Not having sailed since my frostbite sailing season was cut short in February, aching to go sailing is an understatement. So, on launch day, I pump up the trailer tires and fret about the cracks in the sidewalls, hoping for the best (I’d get new tires on my next West Marine run). My wife and I rush out the driveway, unsure how this adventure would unfold: Would it sink? Would the boat be fun to sail? What did I forget to do?
At the ramp, not far from our house, the rig goes up and is pinned in second. The gooseneck slides on, and…sails. Where’s the sails?
Dang it. In the rush to leave, I’d forgotten to retrieve them from the basement. So, while I continue to tinker, my wife rushes home to get them. Soon, they’re hoisted and flying in all their white glory, and into the water the Widgeon slides, wet at last after a long boring life dying a slow death on a trailer.
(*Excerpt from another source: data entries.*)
(** [what] from 13 to 18: processes and memory. *)
Definition go_procs (what break0 : Z) (g : gstate) : utree gstate :=
  if what =? 13 then
    pid ← t_fork;
    if pid =? 0 then t_exit 0
    else if pid <? 0 then fork_failed
    else t_wait;; mret g
  else if what =? 14 then
    pid ← t_fork;
    if pid =? 0 then t_fork;; t_fork;; t_exit 0
    else if pid <? 0 then fork_failed
    else t_wait;; mret g
  else if what =? 15 then t_sbrk 6011;; mret g
  else if what =? 16 then
    b ← t_sbrk 0;
    if u64 break0 <? u64 b then b' ← t_sbrk 0; t_sbrk (s32 (- (b' - break0)));; mret g else mret g
  else if what =? 17 then
    pid ← t_fork;
    if pid =? 0 then r ← t_open "a" OPEN_CREATE; t_close r;; t_exit 0
    else if pid <? 0 then fork_failed
    else
      r ← t_chdir "../grindir/..";
      if negb (r =? 0) then t_printf 1 (line "grind: chdir failed") [];; t_exit 1
      else t_kill pid;; t_wait;; mret g
  else
    pid ← t_fork;
    if pid =? 0 then me ← t_getpid; t_kill me;; t_exit 0
    else if pid <? 0 then fork_failed
    else t_wait;; mret g.

(** [what] 19: a pipe. *)
Definition go_pipe (g : gstate) : utree gstate :=
  fds ← t_pipe;
  match fds with
  | None => t_printf 1 (line "grind: pipe failed") [];; t_exit 1
  | Some (fd0, fd1) =>
      pid ← t_fork;
      if pid =? 0 then
        t_fork;; t_fork;;
        r ← t_write fd1 (bytes_of_string "x");
        (if negb (r =? 1) then t_printf 1 (line "grind: pipe write failed") [] else mret tt);;
        rb ← t_read fd0 1;
        (if negb (fst rb =? 1) then t_printf 1 (line "grind: pipe read failed") [] else mret tt);;
        t_exit 0
      else if pid <? 0 then fork_failed
      else t_close fd0;; t_close fd1;; t_wait;; mret g
  end.

(** [what] 20 and 21: a directory that goes away, and a file that must be created. *)
Definition go_rmdir (g : gstate) : utree gstate :=
  pid ← t_fork;
  if pid =? 0 then
    t_unlink "a";; t_mkdir "a";; t_chdir "a";; t_unlink "../a";;
    t_open "x" OPEN_CREATE;; t_unlink "x";; t_exit 0
  else if pid <? 0 then fork_failed
  else t_wait;; mret g.

Definition go_create (g : gstate) : utree gstate :=
  t_unlink "c";;
  fd1 ← t_open "c" OPEN_CREATE;
  if fd1 <? 0 then t_printf 1 (line "grind: create c failed") [];; t_exit 1
  else
    r ← t_write fd1 (bytes_of_string "x");
    if negb (r =? 1) then t_printf 1 (line "grind: write c failed") [];; t_exit 1
    else
      st ← t_fstat fd1;
      match st with
      | None => t_printf 1 (line "grind: fstat failed") [];; t_exit 1
      | Some st =>
          if negb (us_size st =? 1) then
            t_printf 1 (line "grind: fstat reports wrong size %d") [UInt (s32 (us_size st))];; t_exit 1
          else if 200 <? us_ino st then
            t_printf 1 (line "grind: fstat reports crazy i-number %d") [UInt (us_ino st)];; t_exit 1
          else t_close fd1;; t_unlink "c";; mret g
      end.

(** [what] 22: echo hi | cat. *)
Definition echo_child (aa bb : Z * Z) {A} : utree A :=
  t_close (fst bb);; t_close (snd bb);; t_close (fst aa);; t_close 1;;
  r ← t_dup (snd aa);
  if negb (r =? 1) then t_printf 2 (line "grind: dup failed") [];; t_exit 1
  else
    t_close (snd aa);;
    t_exec "grindir/../echo" ["echo"; "hi"];;
    t_printf 2 (line "grind: echo: not found") [];; t_exit 2.

Definition cat_child (aa bb : Z * Z) {A} : utree A :=
  t_close (snd aa);; t_close (fst bb);; t_close 0;;
  r ← t_dup (fst aa);
  if negb (r =? 0) then t_printf 2 (line "grind: dup failed") [];; t_exit 4
  else
    t_close (fst aa);; t_close 1;;
    r ← t_dup (snd bb);
    if negb (r =? 1) then t_printf 2 (line "grind: dup failed") [];; t_exit 5
    else
      t_close (snd bb);;
      t_exec "/cat" ["cat"];;
      t_printf 2 (line "grind: cat: not found") [];; t_exit 6.

Definition pipe_failed2 {A} : utree A := t_printf 2 (line "grind: pipe failed") [];; t_exit 1.

Definition go_pipeline (g : gstate) : utree gstate :=
  aa ← t_pipe;
  match aa with
  | None => pipe_failed2
  | Some aa =>
      bb ← t_pipe;
      match bb with
      | None => pipe_failed2
      | Some bb =>
          pid1 ← t_fork;
          if pid1 =? 0 then echo_child aa bb
          else if pid1 <? 0 then t_printf 2 (line "grind: fork failed") [];; t_exit 3
          else
            pid2 ← t_fork;
            if pid2 =? 0 then cat_child aa bb
            else if pid2 <? 0 then t_printf 2 (line "grind: fork failed") [];; t_exit 7
            else
              t_close (fst aa);; t_close (snd aa);; t_close (snd bb);;
              r0 ← t_read (fst bb) 1; r1 ← t_read (fst bb) 1; r2 ← t_read (fst bb) 1;
              let buf := put (put (put [0; 0; 0; 0] 0 (snd r0)) 1 (snd r1)) 2 (snd r2) in
              t_close (fst bb);;
              w1 ← t_wait; w2 ← t_wait;
              if negb (snd w1 =? 0) || negb (snd w2 =? 0) || negb (strcmp (until_nul buf) (line "hi") =? 0) then
                t_printf 1 (bytes_of_string "grind: exec pipeline failed %d %d " ++ [34] ++ bytes_of_string "%s" ++ [34; 10])
                  [UInt (snd w1); UInt (snd w2); UStr (Some (until_nul buf))];; t_exit 1
              else mret g
      end
  end.

(** The action that the random number selects. *)
Definition go_action (what break0 : Z) (g : gstate) : utree gstate :=
  if (1 <=? what) && (what <=? 12) then go_files what g
  else if (13 <=? what) && (what <=? 18) then go_procs what break0 g
  else if what =? 19 then go_pipe g
  else if what =? 20 then go_rmdir g
  else if what =? 21 then go_create g
  else if what =? 22 then go_pipeline g
  else mret g.

(** One round of the loop of [go]. *)
Definition go_round (which_child break0 : Z) (g : gstate) : utree gstate :=
  let g := Mk_gstate (g_rand g) (g_fd g) (u64 (g_iters g + 1)) (g_buf g) in
  (if g_iters g mod 500 =? 0 then t_write 1 (bytes_of_string (if c_bool which_child then "B" else "A"));; mret tt else mret tt);;
  go_action (Z.rem (snd (rand g)) 23) break0 (fst (rand g)).

(** The loop does not end; [rounds] of it. *)
Fixpoint go_rounds (rounds : nat) (which_child break0 : Z) (g : gstate) : utree gstate :=
  match rounds with
  | O => mret g
  | S n => g ← go_round which_child break0 g; go_rounds n which_child break0 g
  end.
(** The C string at an address, as [printf] reads it. *)
Definition t_string (a : Z) : utree (list Z) :=
  t_loop rounds (λ bs, c ← t_load (a + Z.of_nat (length bs)); mret (if c =? 0 then inr bs else inl (bs ++ [c]))) [].

Definition copyinstr3 s : utree unit :=
  t_brk 8192;;
  top ← t_brk 0;
  (if negb (top mod PGSIZE =? 0) then t_brk (PGSIZE - top mod PGSIZE);; mret tt else mret tt);;
  top ← t_brk 0;
  t_fail_if (negb (top mod PGSIZE =? 0)) "oops" [];;
  let b := u64 (top - 1) in
  t_store b (chr "x");;
  ret ← t_call C_unlink [CPtr b];
  t_when (negb (ret =? -1)) (str ← t_string b; bad "unlink(%s) returned %d, not -1" [UStr (Some str); UInt ret]);;
  fd ← t_call C_open [CPtr b; CInt WRCREATE];
  t_when (negb (fd =? -1)) (str ← t_string b; bad "open(%s) returned %d, not -1" [UStr (Some str); UInt fd]);;
  ret ← t_call C_link [CPtr b; CPtr b];
  t_when (negb (ret =? -1)) (str ← t_string b; bad "link(%s, %s) returned %d, not -1" [UStr (Some str); UStr (Some str); UInt ret]);;
  ret ← t_call C_exec [CPtr b; CStr (bytes_of_string "xx")];
  t_when (negb (ret =? -1)) (str ← t_string b; bad "exec(%s) returned %d, not -1" [UStr (Some str); UInt fd]).

Definition rwsbrk s : utree unit :=
  a ← t_brk 8192;
  t_fail_if (a =? MAXU) "sbrk(rwsbrk) failed" [];;
  a' ← t_brk (-8192);
  t_fail_if (a' =? MAXU) "sbrk(rwsbrk) shrink failed" [];;
  fd ← t_open "rwsbrk" WRCREATE;
  t_fail_if (fd <? 0) "open(rwsbrk) failed" [];;
  n ← t_call C_write [CInt fd; CPtr (u64 (a + 4096)); CInt 1024];
  t_fail_if (0 <=? n) "write(fd, %p, 1024) returned %d, not -1" [UInt (u64 (a + 4096)); UInt n];;
  t_close fd;;
  t_unlink "rwsbrk";;
  fd ← t_open "README" O_RDONLY;
  t_fail_if (fd <? 0) "open(rwsbrk) failed" [];;
  n ← t_call C_read [CInt fd; CPtr (u64 (a + 4096)); CInt 10];
  t_fail_if (0 <=? n) "read(fd, %p, 10) returned %d, not -1" [UInt (u64 (a + 4096)); UInt n];;
  t_close fd;;
  t_exit 0.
We short tack out of the marina and into the open bay for the first time in months. It feels so remarkable, so liberating, so energizing. My wife and I trade turns on the helm and trade bailing duties. Sea water is leaking in from the centerboard-pin gasket (that’s an easy fix). We FaceTime a friend to share in our joy, and our new-found happiness. Our little package of freedom. The winds are light, as is our mood. The beer tastes fine and I unceremoniously pour a little on the foredeck to bless our new little yacht. Such plans we have for it now; to explore new shallow waters near our home, to start some sort of informal dinghy race around small nearby islands. To be happy for our little escape pod and the adventures it will bring. I hope that particular someone who wanted it gone from their driveway will find happiness from our happiness, because his or her dream is still alive.